Everyone should know who Wendell Potter is by now. Aside from being a bestselling author and a advocate for health insurance reform, he's an outspoken former health insurance industry executive (CIGNA), who saw how the health insurance industry could easily game Obamacare and became an early advocate of Bernie's Medicare-for-All proposal. I want to put one of Potter's Twitter storms into narrative form here. Without mentioning them by name, it's an attack on the treacherous betrayals of working families by conservative Democrats Mayo Pete, Bloomberg and Status Quo Joe.
Lately I’ve noticed some Democratic politicians defending the current healthcare system by saying it preserves "choice" for Americans. As a former health insurance exec who helped draft this talking point, I need to come clean on its back story, and why it's wrong and a trap.

When I worked in the insurance industry, we were instructed to talk about “choice,” based on focus groups and people like Frank Luntz (who wrote the book on how the GOP should communicate with Americans). I used it all the time as an industry flack. But there was a problem.

As a health insurance PR guy, we knew one of the huge *vulnerabilities* of the current system was LACK of choice. In the current system, you can’t pick your own doc, specialist, or hospital without huge “out of network” bills. So we set out to muddy the issue of "choice."

As industry insiders, we also knew most Americans have very little choice of their plan. Your company chooses an insurance provider and you get to pick from a few different plans offered by that one insurer, usually either a high deductible plan or a higher deductible plan.

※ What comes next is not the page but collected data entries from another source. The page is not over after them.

(** What the internal-test lines add to the count of a teardown call or
    of [uNetworkAdd]: one, when they are compiled in and find the flag
    set, and nothing otherwise. *)
Lemma test_cleanup_occurrences x s e :
  e = Ev_uNetworkDeinit \/ e = Ev_uPortDeinit \/ e = Ev_uNetworkAdd ->
  occurrences e (trace (snd (test_cleanup x s)))
  = (occurrences e (trace s)
     + if test_cell_module cfg && test_assert cfg && g3gppPowerSavingSet s
       then 1 else 0)%nat.
Proof.
  intros He. unfold test_cleanup, EXAMPLE_FINAL_STATE, uPortInit,
    uNetworkInit, uPortDeinit.
  destruct (test_cell_module cfg), (test_assert cfg),
    (g3gppPowerSavingSet s) eqn:Hset,
    (cleanup_uCellPwrRebootIsRequired net) eqn:Hreboot;
    cbn [andb];
    repeat first [ run_step | rewrite emit_flag | rewrite Hset
                 | rewrite Hreboot ];
    push_trace; destruct He as [->|[->| ->]]; count_events; lia.
Qed.

(* ----------------------------------------------------------------- *)
(** ** The properties of the specification *)

(** C2.  Whatever branch a session takes (RAT configuration failure,
    request unsupported, bring-up failure, agreed, timed out: it logs
    exactly one of these outcomes), it calls [uNetworkDeinit] exactly once
    and [uPortDeinit] exactly once, as its last two calls into ubxlib, and
    so releases the one network it added.  The internal-test lines that
    may follow the session add a network of their own, when they are
    compiled in and find the flag set, and tear it down in turn: over the
    whole test function every [uNetworkAdd] is matched by one
    [uNetworkDeinit] and one [uPortDeinit]. *)
Theorem teardown_exactly_once (set : bool) :
  let t := trace (snd (session (entry set))) in
  let t' := trace (snd (exampleCellPowerSaving3gpp (entry set))) in
  (exists o, outcomes t = [o]) /\
  occurrences Ev_uNetworkAdd t = 1%nat /\
  occurrences Ev_uNetworkDeinit t = 1%nat /\
  occurrences Ev_uPortDeinit t = 1%nat /\
  (exists before,
     api_calls t = before ++ [Ev_uNetworkDeinit; Ev_uPortDeinit]) /\
  occurrences Ev_uNetworkDeinit t' = occurrences Ev_uNetworkAdd t' /\
  occurrences Ev_uPortDeinit t' = occurrences Ev_uNetworkAdd t' /\
  occurrences Ev_uNetworkAdd t'
  = (if test_cell_module cfg && test_assert cfg
        && g3gppPowerSavingSet (snd (session (entry set)))
     then 2%nat else 1%nat).
Proof.
  intros t t'.
  destruct (session_from set) as (n & _ & Hcalls & Hout & _).
  fold t in Hcalls, Hout.
  assert (Hadd : occurrences Ev_uNetworkAdd t = 1%nat).
  { rewrite occurrences_api, Hcalls by reflexivity.
    unfold session_calls. branches; count_events; reflexivity. }
  assert (Hnet : occurrences Ev_uNetworkDeinit t = 1%nat).
  { rewrite occurrences_api, Hcalls by reflexivity.
    unfold session_calls. branches; count_events; reflexivity. }
  assert (Hport : occurrences Ev_uPortDeinit t = 1%nat).
  { rewrite occurrences_api, Hcalls by reflexivity.
    unfold session_calls. branches; count_events; reflexivity. }
  repeat split; try assumption.
  - eauto.
  - rewrite Hcalls. unfold session_calls. rewrite !app_assoc. eauto.
  - subst t'. unfold exampleCellPowerSaving3gpp. rewrite bind_run.
    rewrite !test_cleanup_occurrences by auto. fold t. lia.
  - subst t'. unfold exampleCellPowerSaving3gpp. rewrite bind_run.
    rewrite !test_cleanup_occurrences by auto. fold t. lia.
  - subst t'. unfold exampleCellPowerSaving3gpp. rewrite bind_run.
    rewrite test_cleanup_occurrences by auto. fold t. rewrite Hadd.
    destruct (test_cell_module cfg && test_assert cfg
              && g3gppPowerSavingSet (snd (session (entry set))));
      reflexivity.
Qed.

(** C3.  When the wait loop is reached (the RAT is right, the request
    returned 0, so that [x] is 0, and [uNetworkUp] returned 0) and the
    flag is never set, i.e. is still clear when the session ends, the
    loop makes exactly 30 suspends, each a [uPortTaskBlock(1000)], leaves
    [x] at 30, and the session logs the timed-out outcome. *)
Theorem timeout_after_30_cycles :
  ret_uCellCfgGetRat net = MY_RAT \/ ret_uCellCfgSetRatRank net = 0 ->
  ret_uCellPwrSetRequested3gppPowerSaving net = 0 ->
  ret_uNetworkUp net = 0 ->
  g3gppPowerSavingSet (snd (session initial_state)) = false ->
  suspend_cycles (trace (snd (session initial_state))) = 30%nat /\
  occurrences (Ev_uPortTaskBlock 1000) (trace (snd (session initial_state)))
  = 30%nat /\
  fst (session initial_state) = 30 /\
  outcomes (trace (snd (session initial_state))) = [TimedOut].
Proof.
  intros Hmy Hrequest Hbring Hnever.
  change initial_state with (entry false) in *.
  destruct (session_from false) as (n & _ & Hcalls & Hout & Hx & Hw).
  assert (Henter : enters_wait = true).
  { unfold enters_wait, request_ok, on_my_rat.
    rewrite Hrequest, Hbring. cbn.
    destruct Hmy as [->| ->]; rewrite ?Z.eqb_refl, ?orb_true_r; reflexivity. }
  destruct (Hw Henter) as (Hflag & Hexit & Hiter).
  rewrite Hnever in Hflag. symmetry in Hflag.
  apply orb_false_elim in Hflag. destruct Hflag as [Hflag _].
  apply orb_false_elim in Hflag. destruct Hflag as [Hflag _].
  apply orb_false_elim in Hflag. destruct Hflag as [Hclear Hafter].
  assert (Hn : n = 30%nat) by (eapply cycles_when_never_set; eassumption).
  subst n.
  rewrite suspend_cycles_api, occurrences_api, Hcalls, Hout, Hx
    by reflexivity.
  unfold session_x, session_outcome.
  rewrite Hclear, Hafter.
  unfold suspend_cycles, session_calls.
  clear Hexit Hiter Hw Hcalls Hout Hx.
  branches; try discriminate; rewrite ?filter_app, ?length_app;
    count_events; repeat split; reflexivity.
Qed.

(** C5.  When the RAT read back is not [MY_RAT] and the rank change is
    refused, the session never calls [uCellPwrSetRequested3gppPowerSaving]:
    after the refused [uCellCfgSetRatRank] its next calls into ubxlib are
    the teardown pair, and it logs the RAT failure. *)
Theorem rat_failure_skips_request (set : bool) :
  ret_uCellCfgGetRat net <> MY_RAT ->
  ret_uCellCfgSetRatRank net <> 0 ->
  let t := trace (snd (session (entry set))) in
  let h := ret_uNetworkAdd net in
  (forall h' rat on active periodic,
     ~ In (Ev_uCellPwrSetRequested3gppPowerSaving h' rat on active periodic)
          t) /\
  api_calls t
  = [Ev_uPortInit; Ev_uNetworkInit; Ev_uNetworkAdd;
     Ev_uCellPwrSet3gppPowerSavingCallback h; Ev_uCellCfgGetRat h 0;
     Ev_uCellCfgSetRatRank h MY_RAT 0; Ev_uNetworkDeinit; Ev_uPortDeinit] /\
  outcomes t = [RatError] /\
  fst (session (entry set)) = -1.
Proof.
  intros Hrat Hrank t h.
  apply Z.eqb_neq in Hrat, Hrank.
  destruct (session_from set) as (n & _ & Hcalls & Hout & Hx & _).
  fold t in Hcalls, Hout.
  assert (Hlist : session_calls n
            = [Ev_uPortInit; Ev_uNetworkInit; Ev_uNetworkAdd;
               Ev_uCellPwrSet3gppPowerSavingCallback h;
               Ev_uCellCfgGetRat h 0; Ev_uCellCfgSetRatRank h MY_RAT 0;
               Ev_uNetworkDeinit; Ev_uPortDeinit]).
  { unfold session_calls, on_my_rat. now rewrite Hrat, Hrank. }
  repeat split.
  - intros h' rat on active periodic Hin.
    assert (Hin' : In (Ev_uCellPwrSetRequested3gppPowerSaving h' rat on
                         active periodic) (api_calls t))
      by (apply filter_In; auto).
    rewrite Hcalls, Hlist in Hin'. cbn in Hin'.
    repeat (destruct Hin' as [Hin'|Hin']; [discriminate |]). exact Hin'.
  - now rewrite Hcalls.
  - rewrite Hout. unfold session_outcome, on_my_rat.
    now rewrite Hrat, Hrank.
  - rewrite Hx. unfold session_x, on_my_rat. now rewrite Hrat, Hrank.
Qed.

(** C6.  The reboot query [uCellPwrRebootIsRequired] is made exactly when
    the power-saving request was made and returned 0, once, as the call
    that follows the request; [uCellPwrReboot] is then called exactly when
    the query answers true, before [uNetworkUp].  In particular a session
    whose request returns nonzero makes neither call. *)
Theorem reboot_only_after_successful_request (set : bool) :
  let t := trace (snd (session (entry set))) in
  let h := ret_uNetworkAdd net in
  (forall h',
     occurrences (Ev_uCellPwrRebootIsRequired h') t
     = if request_ok && (h' =? h) then 1%nat else 0%nat) /\
  (forall h',
     occurrences (Ev_uCellPwrReboot h') t
     = if request_ok && ret_uCellPwrRebootIsRequired net && (h' =? h)
       then 1%nat else 0%nat) /\
  (request_ok = true ->
   exists before after,
     api_calls t
     = before
       ++ [Ev_uCellPwrSetRequested3gppPowerSaving h MY_RAT true 60 14400;
           Ev_uCellPwrRebootIsRequired h]
       ++ (if ret_uCellPwrRebootIsRequired net
           then [Ev_uCellPwrReboot h] else [])
       ++ Ev_uNetworkUp h :: after) /\
  (ret_uCellPwrSetRequested3gppPowerSaving net <> 0 ->
   forall h', ~ In (Ev_uCellPwrRebootIsRequired h') t /\
              ~ In (Ev_uCellPwrReboot h') t).
Proof.
  intros t h.
  destruct (session_from set) as (n & _ & Hcalls & _).
  fold t in Hcalls.
  assert (Hquery : forall h',
            occurrences (Ev_uCellPwrRebootIsRequired h') t
            = if request_ok && (h' =? h) then 1%nat else 0%nat).
  { intros h'. rewrite occurrences_api, Hcalls by reflexivity.
    unfold session_calls. fold h.
    destruct (Z.eqb_spec h' h) as [->|Hne];
      branches; count_events; reflexivity. }
  assert (Hreboot : forall h',
            occurrences (Ev_uCellPwrReboot h') t
            = if request_ok && ret_uCellPwrRebootIsRequired net && (h' =? h)
              then 1%nat else 0%nat).
  { intros h'. rewrite occurrences_api, Hcalls by reflexivity.
    unfold session_calls. fold h.
    destruct (Z.eqb_spec h' h) as [->|Hne];
      branches; count_events; reflexivity. }
  repeat split; try assumption.
  - intros Hok. rewrite Hcalls. unfold session_calls. fold h.
    unfold request_ok in Hok. apply andb_prop in Hok.
    destruct Hok as [Hmy Hreq]. rewrite Hmy, Hreq.
    exists ([Ev_uPortInit; Ev_uNetworkInit; Ev_uNetworkAdd;
             Ev_uCellPwrSet3gppPowerSavingCallback h; Ev_uCellCfgGetRat h 0]
            ++ (if ret_uCellCfgGetRat net =? MY_RAT then []
                else [Ev_uCellCfgSetRatRank h MY_RAT 0])).
    exists ((if ret_uNetworkUp net =? 0
             then repeat (Ev_uPortTaskBlock 1000) n ++ [Ev_uNetworkDown h]
             else [])
            ++ [Ev_uNetworkDeinit; Ev_uPortDeinit]).
    change ACTIVE_TIME_SECONDS with 60.
    change PERIODIC_WAKEUP_SECONDS with 14400.
    destruct (ret_uCellCfgGetRat net =? MY_RAT),
      (ret_uCellPwrRebootIsRequired net), (ret_uNetworkUp net =? 0);
      cbn [app]; rewrite <- ?app_assoc; reflexivity.
  - apply count_occ_not_In with (eq_dec := event_eq_dec).
    fold (occurrences (Ev_uCellPwrRebootIsRequired h') t).
    rewrite Hquery. unfold request_ok.
    apply Z.eqb_neq in H. now rewrite H, andb_false_r.
  - apply count_occ_not_In with (eq_dec := event_eq_dec).
    fold (occurrences (Ev_uCellPwrReboot h') t).
    rewrite Hreboot. unfold request_ok.
    apply Z.eqb_neq in H. now rewrite H, andb_false_r.
Qed.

Another problem insurers like mine had on the “choice” issue: people with employer-based plans have very little choice to keep it. You can lose it if your company changes it, or you change jobs, or turn 26 or many other ways. This is a problem for defenders of the status quo.

Knowing we were losing the "choice" argument, my pals in the insurance industry spent millions on lobbying, ads and spin doctors-- all designed to gaslight Americans into thinking that reforming the status quo would somehow give them "less choice."



This isn't the only time the industry made "choice" a big talking point in its scheme to fight health reform. Soon after Obamacare was passed, it created a front group called the Choice and Competition Coalition, to scare states away from creating exchanges with better plans.

The difference is, this time Democrats are the ones parroting the misleading "choice" talking point. And they're even using it as a weapon against each other. Back in my insurance PR days, this would have stunned me. I bet my old colleagues are thrilled, and celebrating.

The truth, of course, is you have little "choice" in healthcare now. Most can’t keep their plan as long as they want, or visit any doctor or hospital. Some reforms, like Medicare For All, would let you. In other words, Medicare-for-All actually offers more choice than the status quo.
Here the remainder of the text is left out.